What a difference a year has made.
At the start of 2009, all was dark and gloomy amidst the greatest financial crisis the world has seen.
Now, in 2010, there seemed to be a lot of optimism, at least among the people I spoke to who are starting to invest into stocks again.
Ironically, those who have made the most money would be those who have invested in the depth of the crisis and held on to their holdings.
The stock market is driven largely by sentiment and if sentiments change, the direction of the market can also change.
What are some factors that can threaten to trigger a change in sentiment?
The US dollar, forsaken just a few weeks ago, has staged a remarkable rebound since the starting of December 2009. Nearly everyone was bearish on the USD back then and it has appreciated nearly 5% against both the euro and the Japanese yen.
The appreciating US dollar has raised concerns that it could derail carry trades. In the past year, the cheap USD has been used as a funding source into more risky assets.
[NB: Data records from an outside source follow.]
(** The team has its question: what the test of [gen_question] reads. *)
Definition issued (doc : dict) : bool :=
  truthy (get_nested_value (VDict doc) "questions.RandomSequence.location" VNone)
  && truthy (get_nested_value (VDict doc)
                              "data_to_validate.RandomSequence.flag" VNone).

(** The class as its constructor declares it, and a registry with it. *)
Definition random_sequence : Challenge.challenge :=
  {| Challenge.points := 50; Challenge.penalty := 30;
     Challenge.hints := [(40, "Heard the term 'HEX'?")];
     Challenge.challenge_id := VNone |}.

Definition registry : AllChallenges.all_challenges :=
  {| AllChallenges.challenges_id := [("1", "RandomSequence")];
     AllChallenges.challenges_classes := [("1", random_sequence)] |}.

End RandomSequence.

(* ================================================================= *)
(** ** Facts about the Python builtins *)

Section PyFacts.
Import Py.

Lemma dict_get_set (d : dict) (k k' : string) (v : value) :
  dict_get (dict_set d k v) k' =
  if (k' =? k)%string then Some v else dict_get d k'.
Proof.
  induction d as [|[k0 v0] d IH]; simpl.
  - destruct (k' =? k)%string; reflexivity.
  - destruct (k =? k0)%string eqn:E; simpl.
    + apply String.eqb_eq in E. subst k0.
      destruct (k' =? k)%string; reflexivity.
    + destruct (k' =? k0)%string eqn:E'.
      * apply String.eqb_eq in E'. subst k0.
        rewrite String.eqb_sym, E. reflexivity.
      * exact IH.
Qed.

Lemma dict_get_set_same (d : dict) (k : string) (v : value) :
  dict_get (dict_set d k v) k = Some v.
Proof. rewrite dict_get_set, String.eqb_refl. reflexivity. Qed.

Lemma dict_get_set_other (d : dict) (k k' : string) (v : value) :
  (k' =? k)%string = false ->
  dict_get (dict_set d k v) k' = dict_get d k'.
Proof. intros E. rewrite dict_get_set, E. reflexivity. Qed.

Lemma dict_set_forallb (P : string * value -> bool) (d : dict) k v :
  forallb P d = true -> P (k, v) = true -> forallb P (dict_set d k v) = true.
Proof.
  intros Hd Hv. induction d as [|[k0 v0] d IH]; simpl in *.
  - rewrite Hv. reflexivity.
  - apply andb_true_iff in Hd as [H0 Hd].
    destruct (k =? k0)%string; simpl.
    + rewrite Hv, Hd. reflexivity.
    + rewrite H0, (IH Hd). reflexivity.
Qed.

Lemma dict_get_default_Some (d : dict) (k : string) (v default : value) :
  dict_get d k = Some v -> dict_get_default d k default = v.
Proof. intros H. unfold dict_get_default. rewrite H. reflexivity. Qed.
(** * Modbus RTU frame codec of the modbus_mqtt bridge

    Shallow embedding of the frame builders ([crc16], [build_relay_command],
    [build_read_input], [build_read_output] / [builst_read_output]) and of the
    response handling of the command processors in
    [modbus_mqtt_bridge_json.py], [raw_modbus_test.py] and
    [modbus_mqtt_bridge.py].

    Python integers are modelled as [Z] (unbounded, no wrap-around), Python
    [bytes] as [list Byte.byte], and raised exceptions as the [Err] branch of
    a result type. *)

From Stdlib Require Import ZArith List String Ascii Lia Bool.
Import ListNotations.
Open Scope string_scope.
Open Scope list_scope.
Open Scope Z_scope.

(** ** Python runtime fragment *)

Fixpoint digits_of_nat (fuel n : nat) (acc : string) : string :=
  match fuel with
  | O => acc
  | S fuel' =>
      let acc' := String (ascii_of_nat (48 + n mod 10)) acc in
      if Nat.ltb n 10 then acc' else digits_of_nat fuel' (n / 10) acc'
  end.

(** [str(n)] for a Python integer. *)
Definition str_int (z : Z) : string :=
  if z <? 0 then String "-" (digits_of_nat (S (Z.to_nat (- z))) (Z.to_nat (- z)) EmptyString)
  else digits_of_nat (S (Z.to_nat z)) (Z.to_nat z) EmptyString.

Module Py.

(** The exceptions the modelled code can raise. *)
Inductive exn :=
  | ValueError (msg : string)
  | IndexError (msg : string)
  | OverflowError (msg : string)
  | SystemExit (code : Z).

(** [str(e)] *)
Definition exn_str (e : exn) : string :=
  match e with
  | ValueError m | IndexError m | OverflowError m => m
  | SystemExit c => str_int c
  end.

Inductive result (A : Type) :=
  | Ok (a : A)
  | Err (e : exn).
Arguments Ok {A} a.
Arguments Err {A} e.

Definition bind {A B} (m : result A) (k : A -> result B) : result B :=
  match m with
  | Ok a => k a
  | Err e => Err e
  end.

Notation "'let*' x ':=' m 'in' k" := (bind m (fun x => k))
  (at level 200, x name, m at level 100, right associativity).

Definition byte := Byte.byte.
Definition pybytes := list byte.

(** The integer value of a byte, as Python's iteration over [bytes] yields. *)
Definition to_Z (b : byte) : Z := Z.of_N (Byte.to_N b).

(** The byte of an integer known to lie in [range(0, 256)]. *)
Definition byte_of_Z (z : Z) : byte :=
  match Byte.of_N (Z.to_N z) with
  | Some b => b
  | None => Byte.x00
  end.

(** [bytes([x0, x1, ...])]: raises [ValueError] unless every element lies
    in [range(0, 256)]. *)
Fixpoint bytes_of_list (xs : list Z) : result pybytes :=
  match xs with
  | [] => Ok []
  | x :: xs' =>
      if (0 <=? x) && (x <? 256) then
        let* r := bytes_of_list xs' in Ok (byte_of_Z x :: r)
      else Err (ValueError "bytes must be in range(0, 256)")
  end.

(** [b[i]] for a [bytes] object [b] and [i >= 0]. *)
Definition index (b : pybytes) (i : nat) : result Z :=
  match nth_error b i with
  | Some x => Ok (to_Z x)
  | None => Err (IndexError "index out of range")
  end.

(** [n.to_bytes(2, byteorder='little')] for [n >= 0]; [OverflowError]
    when [n] does not fit in two bytes. *)
Definition to_bytes_2_little (n : Z) : result pybytes :=
  if (0 <=? n) && (n <? 65536) then
    Ok [byte_of_Z (Z.land n 255); byte_of_Z (Z.shiftr n 8)]
  else Err (OverflowError "int too big to convert").

End Py.

Import Py.

(** ** Modbus constants *)

Definition WRITE_REG : Z := 6.
Definition READ_REG : Z := 3.

(** ** CRC16 (identical in the three source files)

<<
def crc16(data: bytes):
    crc = 0xFFFF
    for byte in data:
        crc ^= byte
        for _ in range(8):
            if crc & 1:
                crc = (crc >> 1) ^ 0xA001
            else:
                crc >>= 1
    return crc.to_bytes(2, byteorder='little')
>> *)

(** One pass of the inner loop body. *)
Definition crc_shift (crc : Z) : Z :=
  if negb (Z.land crc 1 =? 0) then Z.lxor (Z.shiftr crc 1) 40961
  else Z.shiftr crc 1.

(** [for _ in range(8): ...] *)
Definition crc_inner (crc : Z) : Z := Nat.iter 8 crc_shift crc.

(** The register after the outer loop. *)
Definition crc16_reg (data : pybytes) : Z :=
  fold_left (fun crc b => crc_inner (Z.lxor crc (to_Z b))) data 65535.

Definition crc16 (data : pybytes) : result pybytes :=
  to_bytes_2_little (crc16_reg data).

(** Every value the variable [crc] takes while [crc16] runs, in order:
    the initial [0xFFFF], then per input byte the value after [crc ^= byte]
    and the value after each of the eight shift steps. *)
Definition crc_inner_trace (crc : Z) : list Z :=
  map (fun k => Nat.iter k crc_shift crc) (seq 1 8).

Fixpoint crc16_trace_from (crc : Z) (data : pybytes) : list Z :=
  match data with
  | [] => []
  | b :: data' =>
      let x := Z.lxor crc (to_Z b) in
      x :: crc_inner_trace x ++ crc16_trace_from (crc_inner x) data'
  end.

Definition crc16_trace (data : pybytes) : list Z :=
  65535 :: crc16_trace_from 65535 data.

(** ** Reference formulation following the spec's words

    Modbus CRC16 as a bit-serial register: initial value 0xFFFF, one input
    bit per iteration, input bits of each byte taken least significant
    first, reflected polynomial 0xA001 fed back when the bit leaving the
    register differs from the input bit. *)
Definition modbus_bit_step (reg : Z) (bit : bool) : Z :=
  if xorb (Z.testbit reg 0) bit then Z.lxor (Z.shiftr reg 1) 40961
  else Z.shiftr reg 1.

Definition modbus_byte_step (reg : Z) (b : Z) : Z :=
  fold_left (fun r i => modbus_bit_step r (Z.testbit b (Z.of_nat i)))
    (seq 0 8) reg.

Definition modbus_crc_reference (data : list Z) : Z :=
  fold_left modbus_byte_step data 65535.

(** Little-endian two-byte encoding of a 16-bit value. *)
Definition le16 (n : Z) : pybytes :=
  [byte_of_Z (n mod 256); byte_of_Z (n / 256)].

(** [frame + crc16(frame)] for a frame body all of whose elements are
    bytes: the 6-byte body followed by its CRC in little-endian order. *)
Definition frame_with_crc (body : list Z) : pybytes :=
  let frame := map byte_of_Z body in
  frame ++ le16 (crc16_reg frame).
(** X12. Reversing the last axis of an array of three axes keeps its
    shape and reverses every pixel, whatever the number of channels (with
    an alpha channel, [r, g, b, a] becomes [a, b, g, r]); done twice, it
    gives the array back. *)
Theorem reverse_last_axis_shape :
  forall rows : list (list (list Z)),
  exists rows' : list (list (list Z)),
    reverse_last_axis (Array3 rows) = Ok (Array3 rows')
    /\ length rows' = length rows
    /\ map (@length (list Z)) rows' = map (@length (list Z)) rows
    /\ (forall i j : nat,
           Spec.pixel (Array3 rows') i j = @rev Z <$> Spec.pixel (Array3 rows) i j)
    /\ (forall (i j : nat) (px : list Z),
           Spec.pixel (Array3 rows') i j = Some px ->
           exists px0, Spec.pixel (Array3 rows) i j = Some px0
                       /\ px = rev px0 /\ length px = length px0)
    /\ reverse_last_axis (Array3 rows') = Ok (Array3 rows).
Proof.
  intros rows. exists (map (map (@rev Z)) rows).
  split; [reflexivity|]. split; [apply length_map|]. split; [|split; [|split]].
  - rewrite map_map. apply map_ext. intros row. apply length_map.
  - intros i j. apply pixel_reverse_last_axis.
  - intros i j px. rewrite pixel_reverse_last_axis.
    destruct (Spec.pixel (Array3 rows) i j) as [px0|]; [|discriminate].
    intros [= <-]. exists px0. split; [reflexivity|]. split; [reflexivity|].
    apply length_rev.
  - cbn [reverse_last_axis]. do 2 f_equal. rewrite map_map.
    rewrite <- (map_id rows) at 2. apply map_ext. intros row.
    rewrite map_map. rewrite <- (map_id row) at 2. apply map_ext. intros px.
    apply rev_involutive.
Qed.

End RendererAndChannels.

Section FileNames.
Import App.

Lemma lower_length (s : string) : String.length (PyStr.lower s) = String.length s.
Proof. induction s as [|c s IH]; [reflexivity|]. cbn. now rewrite IH. Qed.

Lemma lower_app (p s : string) :
  PyStr.lower (p +:+ s) = PyStr.lower p +:+ PyStr.lower s.
Proof.
  induction p as [|c p IH]; [reflexivity|].
  change (PyStr.lower (String c (p +:+ s))
          = String (PyStr.lower_ascii c) (PyStr.lower p +:+ PyStr.lower s)).
  cbn [PyStr.lower]. now rewrite IH.
Qed.

Lemma string_app_assoc (a b c : string) : (a +:+ b) +:+ c = a +:+ (b +:+ c).
Proof.
  induction a as [|x a IH]; [reflexivity|].
  change (String x ((a +:+ b) +:+ c) = String x (a +:+ (b +:+ c))). now rewrite IH.
Qed.

(** X13. Only the end of the name counts: a name of fewer than four
    characters is always rejected, and a name that is accepted stays
    accepted with anything put in front of it (a directory, another
    extension). *)
Theorem validate_file_looks_at_the_end :
  forall (name : string) (bytes : list Byte.byte),
    ((String.length name < 4)%nat ->
     validate_file (mkUploadFile (Some name) bytes)
     = (false, "Invalid file type. Allowed types: jpg, jpeg, png."))
    /\ (fst (validate_file (mkUploadFile (Some name) bytes)) = true ->
        forall front : string,
          validate_file (mkUploadFile (Some (front +:+ name)) bytes) = (true, "")).
Proof.
  intros name bytes. split.
  - intros Hlen. rewrite validate_file_named.
    unfold PyStr.endswith_any, existsb, PyStr.endswith.
    rewrite lower_length.
    replace (String.length ".jpg" <=? String.length name)%nat with false
      by (symmetry; apply Nat.leb_gt; cbn; lia).
    replace (String.length ".jpeg" <=? String.length name)%nat with false
      by (symmetry; apply Nat.leb_gt; cbn; lia).
    replace (String.length ".png" <=? String.length name)%nat with false
      by (symmetry; apply Nat.leb_gt; cbn; lia).
    reflexivity.
  - rewrite validate_file_named.
    destruct (PyStr.endswith_any (PyStr.lower name) [".jpg"; ".jpeg"; ".png"])
      eqn:Hany; [|discriminate].
    intros _ front. rewrite validate_file_named.
    apply PyStrFacts.endswith_any_spec in Hany as [suffix [p [Hin Hp]]].
    assert (PyStr.endswith_any (PyStr.lower (front +:+ name))
              [".jpg"; ".jpeg"; ".png"] = true) as ->; [|reflexivity].
    apply PyStrFacts.endswith_any_spec. exists suffix, (PyStr.lower front +:+ p).
    split; [exact Hin|]. now rewrite lower_app, Hp, string_app_assoc.
Qed.

End FileNames.

(** ** The runs on the test doubles *)

Section Runs.
Import App Double.

Lemma detect_success_path_street :
  detect (E := world two_pixels [one_person])
    (Some (mkUploadFile (Some "street.jpg") jpeg_bytes)) "fast"
  = (EvFileRead
     :: Run.full_trace jpeg_bytes "models/yolov8n.pt"
          (Array3 [[[0; 0; 255]; [30; 20; 10]]]),
     Ok (mkJSONResponse
           (Run.inference_result
              [Detect.detection_record "person" 0.5 34 63 200 360] timings)
           200)).
Proof.
  apply (detect_success_path (E := world two_pixels [one_person])
           (mkUploadFile (Some "street.jpg") jpeg_bytes) "fast" "models/yolov8n.pt"
           two_pixels "models/yolov8n.pt" [[[255; 0; 0]; [10; 20; 30]]]
           one_person []);
    reflexivity.
Defined.
(** * Host lifecycle and Linux preflight registry of crc: a verification development

    The development embeds two Go files:
    - [vendor/github.com/code-ready/machine/libmachine/host/host.go]
      (the [Host] record, the hostname validator, Start/Stop/Kill/Restart,
      UpdateConfig and URL);
    - [pkg/crc/preflight/preflight_linux.go] (the libvirt check table, the
      vsock check and the functions assembling the list of preflight checks).

    Go strings are byte strings ([string]); [[]byte] is [list byte]; Go's
    [error] interface is the inductive [error] with [None] for [nil]. *)

From Stdlib Require Import List String Ascii Bool Arith ZArith NArith Lia.
From Stdlib Require Import DecimalString.
Import ListNotations.
Open Scope string_scope.
Open Scope list_scope.

(* ================================================================== *)
(** * Part I: definitions *)
(* ================================================================== *)

(** ** package regexp (the fragment used by [validHostNamePattern]) *)

Module regexp.

(** One entry of a bracket expression: a range [lo-hi] or one literal byte. *)
Inductive item : Type :=
| Range (lo hi : ascii)
| Lit (c : ascii).

Definition class : Type := list item.

Definition inItem (c : ascii) (i : item) : bool :=
  match i with
  | Range lo hi =>
      (N_of_ascii lo <=? N_of_ascii c)%N && (N_of_ascii c <=? N_of_ascii hi)%N
  | Lit x => Ascii.eqb c x
  end.

Definition inClass (c : ascii) (cl : class) : bool := existsb (inItem c) cl.

(** Every byte of [s] is in the class [cl]. *)
Fixpoint allIn (cl : class) (s : string) : bool :=
  match s with
  | EmptyString => true
  | String c t => inClass c cl && allIn cl t
  end.

(** Parsed syntax, after the operators of Go's [regexp/syntax]. *)
Inductive syntax : Type :=
| NoMatch
| EmptyMatch
| CharClass (cl : class)
| Concat (a b : syntax)
| Alternate (a b : syntax)
| Star (a : syntax).

(** A pattern: is it anchored by [^] on the left, by [$] on the right
    (without the [m] flag [$] is the end of the text), and its body. *)
Record Regexp : Type := mkRegexp {
  beginText : bool;
  body : syntax;
  endText : bool
}.

Fixpoint nullable (r : syntax) : bool :=
  match r with
  | NoMatch => false
  | EmptyMatch => true
  | CharClass _ => false
  | Concat a b => nullable a && nullable b
  | Alternate a b => nullable a || nullable b
  | Star _ => true
  end.

Definition cat (a b : syntax) : syntax :=
  match a with
  | NoMatch => NoMatch
  | EmptyMatch => b
  | _ => Concat a b
  end.

Definition alt (a b : syntax) : syntax :=
  match a, b with
  | NoMatch, _ => b
  | _, NoMatch => a
  | _, _ => Alternate a b
  end.

(** Brzozowski derivative of [r] by the byte [c]. *)
Fixpoint deriv (c : ascii) (r : syntax) : syntax :=
  match r with
  | NoMatch => NoMatch
  | EmptyMatch => NoMatch
  | CharClass cl => if inClass c cl then EmptyMatch else NoMatch
  | Concat a b =>
      alt (cat (deriv c a) b) (if nullable a then deriv c b else NoMatch)
  | Alternate a b => alt (deriv c a) (deriv c b)
  | Star a => cat (deriv c a) (Star a)
  end.

(** The whole of [s] matches [r]. *)
Fixpoint matchAll (r : syntax) (s : string) : bool :=
  match s with
  | EmptyString => nullable r
  | String c t => matchAll (deriv c r) t
  end.

(** Some prefix of [s] matches [r]. *)
Fixpoint matchPrefix (r : syntax) (s : string) : bool :=
  nullable r ||
  match s with
  | EmptyString => false
  | String c t => matchPrefix (deriv c r) t
  end.

Definition matchHere (re : Regexp) (s : string) : bool :=
  if endText re then matchAll (body re) s else matchPrefix (body re) s.

(** A match starting at some position of [s]. *)
Fixpoint matchSomewhere (re : Regexp) (s : string) : bool :=
  matchHere re s ||
  match s with
  | EmptyString => false
  | String _ t => matchSomewhere re t
  end.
If the dollar continues to strengthen and some of these carry trades are unwound, it could trigger a fall in riskier assets like stocks, commodities and other currencies.
The bailout from Adu Dhabi has prevented a crisis for now. However, this does not guarantee a bailout in the event of a future default. Already, there has been increased concerns over other debt-laded governments like Greece.
Australia had been the first developed country to increase their interest rates. Most of the other governments are threading a thin line between maintaining their current policy or tightening them. The fear is that tightening too early might lead to a adverse effect in the economy again. On the other hand, if monetary policy is kept loose for too long, it will ultimately lead to inflation with risk of asset bubbles forming.
Looking beyond the recovery numbers, you can still see banks failing in the United States practically every week. Bad mortgages are still bad and the question is whether the medicine has been enough or correct. To quote Marc Faber:
If we agree that excessive credit and excessive leverage led to the crisis, then what the Federal Reserve is doing is giving a wrong medicine to the patient – they are giving the drug addicts more drugs instead of sending them to rehabilitation, which is not good for the economy.
If the medicine is wrong, then problems will resurface, not now – but maybe one or two years down the road.
In hindsight, the past two years had been a great learning curve. Now, I am more convinced than ever that most people are doomed to making losses or dismal returns when they invest. More on that in a future post.